X_train = scaler.transform(X_train)
X_test = scaler.transform(X_test)

Note:

The scaler is fit only on X_train
Then the same fitted scaler is used to transform both X_train and X_test

Create Model

from sklearn.linear_model import Ridge
 
model = Ridge(alpha=100)
model.fit(X_train, y_train)
y_pred = model.predict(X_test)

Poor alpha choice on purpose:

model = Ridge(alpha=100)
model.fit(X_train, y_train)
y_pred = model.predict(X_test)

Evaluation

from sklearn.metrics import mean_squared_error
 
mean_squared_error(y_test, y_pred)

Adjust Parameters and Re-evaluate

model = Ridge(alpha=1)
model.fit(X_train, y_train)
y_pred = model.predict(X_test)

Another Evaluation

mean_squared_error(y_test, y_pred)

Observation:

alpha=1 performs much better than alpha=100 in this example
This process can be repeated until satisfied with performance metrics

Note:

RidgeCV can automate this for Ridge regression
The purpose here is to understand the general cross-validation process for any model

Train | Validation | Test Split Procedure

This is also called a hold-out set approach.

Key idea:

Do not adjust parameters based on the final test set
Use the final test set only for reporting final expected performance

Workflow

Clean and adjust data as necessary for X and y
Split data into Train/Validation/Test for both X and y
Fit/Train scaler on training X data
Scale evaluation data
Create model
Fit/Train model on X_train
Evaluate model on evaluation data by creating predictions and comparing to y_eval
Adjust parameters as necessary and repeat steps 5 and 6
Get final metrics on test set
- not allowed to go back and adjust after this

Create `X` and `y`

X = df.drop('sales', axis=1)
y = df['sales']

Split Twice: Train | Validation | Test

from sklearn.model_selection import train_test_split
 
# 70% of data is training data, set aside other 30%
X_train, X_OTHER, y_train, y_OTHER = train_test_split(
    X, y, test_size=0.3, random_state=101
)
 
# Remaining 30% is split into evaluation and test sets
# Each is 15% of the original data size
X_eval, X_test, y_eval, y_test = train_test_split(
    X_OTHER, y_OTHER, test_size=0.5, random_state=101
)

Scale Data

from sklearn.preprocessing import StandardScaler
 
scaler = StandardScaler()
scaler.fit(X_train)
 
X_train = scaler.transform(X_train)
X_eval = scaler.transform(X_eval)
X_test = scaler.transform(X_test)

Create Model

from sklearn.linear_model import Ridge
 
# Poor Alpha Choice on purpose!
model = Ridge(alpha=100)
model.fit(X_train, y_train)
y_eval_pred = model.predict(X_eval)

Evaluation

from sklearn.metrics import mean_squared_error
 
mean_squared_error(y_eval, y_eval_pred)

Adjust Parameters and Re-evaluate

model = Ridge(alpha=1)
model.fit(X_train, y_train)
y_eval_pred = model.predict(X_eval)

Another Evaluation

mean_squared_error(y_eval, y_eval_pred)

Final Evaluation

After this step, parameters should no longer be changed.

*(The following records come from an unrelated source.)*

(** C10. With repeated markers the later score and summary win and the
    edits pile up: a score marker line sets the score from that line
    alone (to absent when its number does not convert), a summary marker
    line replaces the summary by its own seed, and no line ever removes
    an edit, so that every further edits section appends its dash lines
    to the same list. *)
Theorem repeated_markers (limit : nat) :
  (forall line : string,
      marker_of line = Some score_section ->
      exists new_score,
        forall st : locals,
          loop_body limit st line
          = Ok (Locals new_score (summary st) (suggested_edits st)
                  (Some score_section))) /\
  (forall line : string,
      marker_of line = Some summary_section ->
      exists seed,
        forall st : locals,
          loop_body limit st line
          = Ok (Locals (score st) seed (suggested_edits st)
                  (Some summary_section))) /\
  (forall (lines : list string) (st : locals),
      exists st' added,
        for_lines limit lines st = Ok st' /\
        suggested_edits st' = (suggested_edits st ++ added)%list) /\
  (forall (st : locals) (header : string) (body : list string),
      marker_of header = Some edits_section ->
      forallb plain body = true ->
      exists st',
        for_lines limit (header :: body) st = Ok st' /\
        suggested_edits st'
        = (suggested_edits st
           ++ filter (startswith "-") (map strip body))%list) /\
  parse_response limit
"Matching Score: 82/100
Matching Score: 40/100"
  = Ok (Analysis.Make (Some 40%Z) "" []) /\
  parse_response limit
"Matching Score: 82/100
Matching Score: N/A"
  = Ok (Analysis.Make None "" []) /\
  parse_response limit
"Summary: first
more of the first
Summary: second"
  = Ok (Analysis.Make None "second" []) /\
  parse_response limit
"Suggested Edits:
- one
Summary: between
Suggested Edits:
- two"
  = Ok (Analysis.Make None "between" ["- one"; "- two"]).
Proof.
  split; [|split; [|split; [|split; [|repeat split; reflexivity]]]].
  - intros line M. eexists. intros st.
    exact (loop_body_score_line limit st line M).
  - intros line M.
    destruct (loop_body_summary_line limit _ M) as [a [rest [_ H]]].
    exists (strip rest). exact H.
  - intros lines st.
    destruct (for_lines_total limit lines st) as [st' E].
    destruct (for_lines_edits_grow limit _ _ _ E) as [added H].
    exists st', added. now split.
  - intros st header body M P.
    rewrite (for_lines_edits_block _ _ _ _ M P).
    eexists; split; reflexivity.
Qed.

Lemma repeated_markers_witness :
  (exists new_score,
      forall st : locals,
        loop_body default_max_str_digits st "Matching Score: N/A"
        = Ok (Locals new_score (summary st) (suggested_edits st)
                (Some score_section))) /\
  (exists seed,
      forall st : locals,
        loop_body default_max_str_digits st "Summary: second"
        = Ok (Locals (score st) seed (suggested_edits st)
                (Some summary_section))) /\
  (exists st',
      for_lines default_max_str_digits ["Suggested Edits:"; "- two"]
        (Locals None "between" ["- one"] (Some summary_section)) = Ok st' /\
      suggested_edits st' = ["- one"; "- two"]).
Proof.
  pose proof (repeated_markers default_max_str_digits) as [S [M [_ [E _]]]].
  split; [|split].
  - apply S. reflexivity.
  - apply M. reflexivity.
  - apply (E (Locals None "between" ["- one"] (Some summary_section))
             "Suggested Edits:" ["- two"]); reflexivity.
Defined.

(* ================================================================== *)
(** * The prompt                                                        *)
(* ================================================================== *)

Lemma formatted_prompt_value (resume_text jd_text : string) :
  formatted_prompt resume_text jd_text
  = Ok (prompt_head ++ resume_text ++ prompt_middle ++ jd_text
        ++ prompt_tail).
Proof. vm_compute. reflexivity. Qed.

(** C7. The prompt is the fixed template with the resume text and the
    job-description text put in place of its two fields, character for
    character; the rendering looks at neither text, so it succeeds for
    texts of every length and content. *)
Theorem formatted_prompt_substitutes (resume_text jd_text : string) :
  prompt_template
  = prompt_head ++ "{resume}" ++ prompt_middle ++ "{job_description}"
    ++ prompt_tail /\
  formatted_prompt resume_text jd_text
  = Ok (prompt_head ++ resume_text ++ prompt_middle ++ jd_text
        ++ prompt_tail).
Proof. split; [reflexivity | apply formatted_prompt_value]. Qed.

(** The whole function: the model is asked once, with the rendered
    prompt, and its answer is parsed; the function raises only when the
    call to the model does. *)
Lemma get_matching_score_summary_and_edits_runs
  (limit : nat) (llm_invoke : string -> result string)
  (resume_text jd_text : string) :
  let prompt :=
    prompt_head ++ resume_text ++ prompt_middle ++ jd_text ++ prompt_tail in
  match llm_invoke prompt with
  | Ok response_text =>
      exists r,
        parse_response limit response_text = Ok r /\
        get_matching_score_summary_and_edits limit llm_invoke
          resume_text jd_text = Ok r
  | Raise e =>
      get_matching_score_summary_and_edits limit llm_invoke
        resume_text jd_text = Raise e
  end.
Proof.
  intros prompt. unfold get_matching_score_summary_and_edits.
  rewrite formatted_prompt_value. cbn [bind]. fold prompt.
  destruct (llm_invoke prompt) as [response_text|e]; cbn [bind];
    [|reflexivity].
  unfold parse_response.
  destruct (for_lines_total limit (split newline response_text) initial)
    as [st ->].
  cbn [bind]. eauto.
Qed.

(* ================================================================== *)
(** * The vector store                                                  *)
(* ================================================================== *)

Lemma fold_left_insert {vector : Type} (entries index : list (document * vector)) :
  fold_left (insert vector) entries index = (index ++ entries)%list.
Proof.
  revert index; induction entries as [|e es IH]; intros index; simpl.
  - now rewrite app_nil_r.
  - rewrite IH. unfold insert. now rewrite <- app_assoc.
Qed.

(** C8. The store of [get_rag_chain] holds the chunks of the resume and
    then the chunks of the job description, each text split on its own by
    the same splitter (chunk size 1000, overlap 200) and each chunk
    paired with its embedding: it is what inserting the resume's pairs
    one by one, and then the job description's, into one empty index
    gives. *)
Theorem vectorstore_insertion_order
  (split_text : text_splitter -> string -> list string)
  (vector : Type) (embed : string -> vector)
  (resume_content jd_content : string) :
  let splitter := RecursiveCharacterTextSplitter 1000 200 in
  let entry := fun chunk : string => (Document chunk, embed chunk) in
  get_rag_chain_vectorstore split_text vector embed resume_content jd_content
  = (map entry (split_text splitter resume_content)
     ++ map entry (split_text splitter jd_content))%list /\
  get_rag_chain_vectorstore split_text vector embed resume_content jd_content
  = fold_left (insert vector)
      (map entry (split_text splitter jd_content))
      (fold_left (insert vector)
         (map entry (split_text splitter resume_content)) []%list).
Proof.
  intros splitter entry.
  assert (E : get_rag_chain_vectorstore split_text vector embed
                resume_content jd_content
              = (map entry (split_text splitter resume_content)
                 ++ map entry (split_text splitter jd_content))%list).
  { unfold get_rag_chain_vectorstore, from_documents, create_documents.
    rewrite fold_left_insert. simpl. rewrite !app_nil_r.
    rewrite map_app, !map_map. reflexivity. }
  split; [exact E|].
  rewrite E, !fold_left_insert. reflexivity.
Qed.

(* ================================================================== *)
(** * Loading a document                                                *)
(* ================================================================== *)

Lemma last_char_app (a b : string) :
  b <> "" -> last_char (a ++ b) = last_char b.
Proof.
  intros Hb. induction a as [|c a IH]; [reflexivity|].
  simpl. rewrite IH. destruct (a ++ b) eqn:E; [|reflexivity].
  destruct a; simpl in E; [contradiction | discriminate].
Qed.

Lemma ends_with_last (suffix s : string) :
  suffix <> "" -> ends_with suffix s -> last_char s = last_char suffix.
Proof. intros Hs [pre ->]. now apply last_char_app. Qed.

(** Two suffixes with different last characters exclude each other. *)
Lemma other_suffix (suffix other s : string) :
  suffix <> "" -> other <> "" -> last_char suffix <> last_char other ->
  ends_with suffix s -> endswith other s = false.
Proof.
  intros Hs Ho Hne H. apply not_true_is_false. intros E.
  apply endswith_true_iff in E.
  apply (ends_with_last _ _ Hs) in H. apply (ends_with_last _ _ Ho) in E.
  congruence.
Qed.

(** C9. [load_document] picks the PDF loader for a path that ends in
    ".pdf", the DOCX loader for one that ends in ".docx", the text loader
    for one that ends in ".txt", and returns what that loader's [load]
    returns; for every other path it raises the unsupported-file-type
    error and calls no loader. *)
Theorem load_document_by_suffix
  (documents : Type) (loader_load : loader -> result documents)
  (file_path : string) :
  (ends_with ".pdf" file_path ->
   load_document documents loader_load file_path
   = loader_load (PyPDFLoader file_path)) /\
  (ends_with ".docx" file_path ->
   load_document documents loader_load file_path
   = loader_load (Docx2txtLoader file_path)) /\
  (ends_with ".txt" file_path ->
   load_document documents loader_load file_path
   = loader_load (TextLoader file_path)) /\
  (~ ends_with ".pdf" file_path ->
   ~ ends_with ".docx" file_path ->
   ~ ends_with ".txt" file_path ->
   load_document documents loader_load file_path
   = Raise (ValueError "Unsupported file type")).
Proof.
  unfold load_document. repeat split.
  - intros H. apply endswith_true_iff in H. now rewrite H.
  - intros H.
    rewrite (other_suffix ".docx" ".pdf" file_path) by (discriminate || easy).
    apply endswith_true_iff in H. now rewrite H.
  - intros H.
    rewrite (other_suffix ".txt" ".pdf" file_path) by (discriminate || easy).
    rewrite (other_suffix ".txt" ".docx" file_path) by (discriminate || easy).
    apply endswith_true_iff in H. now rewrite H.
  - intros Hpdf Hdocx Htxt.
    rewrite <- endswith_true_iff in Hpdf, Hdocx, Htxt.
    apply not_true_is_false in Hpdf, Hdocx, Htxt.
    now rewrite Hpdf, Hdocx, Htxt.
Qed.
(** The collaborators the sender package is linked against.  [error] is
    the type of non-nil Go errors; [Env] is everything outside the strategy
    that a call can observe or change: the transport behind the sink and
    the wall clock. *)
Class Runtime := {
  error : Type;
  Env : Type;
  (** [m.GetLatency()] of the message package: the time elapsed since the
      message entered the pipeline, read off the wall clock *)
  latency : Message -> Env -> Z;
  (** the classifier [shouldStopSending(err)] of the sender package *)
  shouldStopSending : error -> bool;
  (** [err.Error()], as printed by the [%v] verb *)
  Error : error -> string
}.

Section Strategy.

Context {R : Runtime}.

(** The type of the sink, [send func([]byte) error]; [None] is a [nil]
    error. *)
Definition Sink : Type := list byte -> Env -> option error * Env.

(** What the strategy does to the outside, in program order. *)
Inductive Event :=
| EvAdd (stats : nat) (latency : Z)
| EvSink (payload : list byte) (reply : option error)
| EvLog (line : string)
| EvOut (m : Message).

Record World := mkWorld {
  w_env : Env;
  w_output : Chan;
  w_trace : list Event
}.

(** A call either returns a value or panics. *)
Inductive Res (A : Type) :=
| Done (a : A) (w : World)
| Panic (reason : string) (w : World).
Arguments Done {A} a w.
Arguments Panic {A} reason w.

Definition M (A : Type) : Type := World -> Res A.

Definition ret {A} (a : A) : M A := fun w => Done a w.

Definition bind {A B} (c : M A) (k : A -> M B) : M B :=
  fun w => match c w with
           | Done a w' => k a w'
           | Panic r w' => Panic r w'
           end.
Lemma keys_overwrite (k : UUID) (new : Row) (table : list Row) :
  gorm.primaryKey new = k ->
  map gorm.primaryKey (overwrite k new table) = map gorm.primaryKey table.
Proof.
  intros Hk. unfold overwrite. rewrite map_map. apply map_ext_in.
  intros r _. unfold gorm.hasKey.
  destruct (N.eqb_spec (gorm.primaryKey r) k); congruence.
Qed.

Lemma uniqueKeys_overwrite (k : UUID) (new : Row) (table : list Row) :
  gorm.primaryKey new = k -> uniqueKeys table ->
  uniqueKeys (overwrite k new table).
Proof.
  unfold uniqueKeys. intros Hk Hu. rewrite keys_overwrite; assumption.
Qed.

Lemma uniqueKeys_appended (row : Row) (table : list Row) :
  existsb (gorm.hasKey (gorm.primaryKey row)) table = false ->
  uniqueKeys table -> uniqueKeys (table ++ [row]).
Proof.
  unfold uniqueKeys. intros Hfresh Hu. rewrite map_app. cbn [map].
  apply NoDup_app; [exact Hu|repeat constructor; intros []|].
  intros k Hin [<-|[]]. apply in_map_iff in Hin as (r & Hk & Hin).
  apply (proj1 (existsb_hasKey_false table _) Hfresh r Hin Hk).
Qed.

Lemma uniqueKeys_filter (keep : Row -> bool) (table : list Row) :
  uniqueKeys table -> uniqueKeys (filter keep table).
Proof.
  unfold uniqueKeys. induction table as [|r table IH]; [trivial|].
  cbn [map filter]. intros Hu. inversion Hu as [|? ? Hnotin Hrest]; subst.
  destruct (keep r); [|apply IH, Hrest].
  cbn [map]. constructor; [|apply IH, Hrest].
  intros Hin. apply Hnotin. apply in_map_iff in Hin as (x & Hx & Hin).
  apply filter_In in Hin as [Hin _]. apply in_map_iff. exists x. tauto.
Qed.
(** What the loop body does once [output] is bound to [out] and the
    out-of-memory flag is down. *)
Lemma loop_body_returned model st b out :
  oom st = false →
  model b = Returns out →
  loop_body model st b =
  if is_minus_one out then
    Returns {| obj_detector_scores := obj_detector_scores st;
               region_selection_scores := region_selection_scores st;
               region_abnormal_scores := region_abnormal_scores st;
               oom := false;
               num_images := num_images st + Z.of_nat (length (images b))
                             - Z.of_nat (length (images b));
               output := Some out |}
  else
    match out with
    | OutTuple [_; _; _; _; detections; class_detected; selected_regions;
                predicted_abnormal_regions] =>
        obj ← update_object_detector_metrics (obj_detector_scores st)
                detections (image_targets b) class_detected;
        sel ← update_region_selection_metrics (region_selection_scores st)
                selected_regions (region_has_sentence b) (region_is_abnormal b);
        abn ← update_region_abnormal_metrics (region_abnormal_scores st)
                predicted_abnormal_regions (region_is_abnormal b) class_detected;
        mret {| obj_detector_scores := obj;
                region_selection_scores := sel;
                region_abnormal_scores := abn;
                oom := false;
                num_images := num_images st + Z.of_nat (length (images b));
                output := Some out |}
    | OutTuple components => Raises (unpack_error (length components))
    | OutInt _ => Raises (Exn TypeError "cannot unpack non-iterable int object")
    end.
Proof. intros Hoom Hb. unfold loop_body. rewrite Hb. simpl. by rewrite Hoom. Qed.

(** X5.  A [RuntimeError] that is not an out-of-memory error is swallowed
    by the handler, and the batch is then processed with the output of the
    previous batch, which [output] still holds: the loop body behaves as if
    the model had returned that output for this batch. *)
Theorem swallowed_error_reuses_previous_output model st b e out :
  output st = Some out →
  model b = Raises e →
  is_RuntimeError e = true →
  str_contains "out of memory" (exn_msg e) = false →
  loop_body model st b = loop_body (λ _, Returns out) st b.
Proof.
  intros Hout Hb Hrt Hmsg. unfold loop_body. rewrite Hb, Hrt, Hmsg. simpl.
  by rewrite Hout.
Qed.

y_final_test_pred = model.predict(X_test)
mean_squared_error(y_test, y_final_test_pred)

Cross Validation with `cross_val_score`

X = df.drop('sales', axis=1)
y = df['sales']

Train Test Split

from sklearn.model_selection import train_test_split
 
X_train, X_test, y_train, y_test = train_test_split(
    X, y, test_size=0.3, random_state=101
)

Scale Data

from sklearn.preprocessing import StandardScaler
 
scaler = StandardScaler()
scaler.fit(X_train)
 
X_train = scaler.transform(X_train)
X_test = scaler.transform(X_test)

Create Model

from sklearn.linear_model import Ridge
 
model = Ridge(alpha=100)

Run Cross Validation

from sklearn.model_selection import cross_val_score
 
# SCORING OPTIONS:
# https://scikit-learn.org/stable/modules/model_evaluation.html
 
scores = cross_val_score(
    model,
    X_train,
    y_train,
    scoring='neg_mean_squared_error',
    cv=5
)
scores

Note:

cv=5 means 5-fold cross validation
For error metrics like MSE, scikit-learn returns the negative version, so lower error corresponds to a larger negative score
To interpret MSE more naturally, take the absolute value of the mean

Average CV Score

abs(scores.mean())

Adjust Model Based on Metrics

model = Ridge(alpha=1)
 
scores = cross_val_score(
    model,
    X_train,
    y_train,
    scoring='neg_mean_squared_error',
    cv=5
)

Mean CV Error

abs(scores.mean())

Final Evaluation

# Need to fit the model first!
model.fit(X_train, y_train)
 
y_final_test_pred = model.predict(X_test)
mean_squared_error(y_test, y_final_test_pred)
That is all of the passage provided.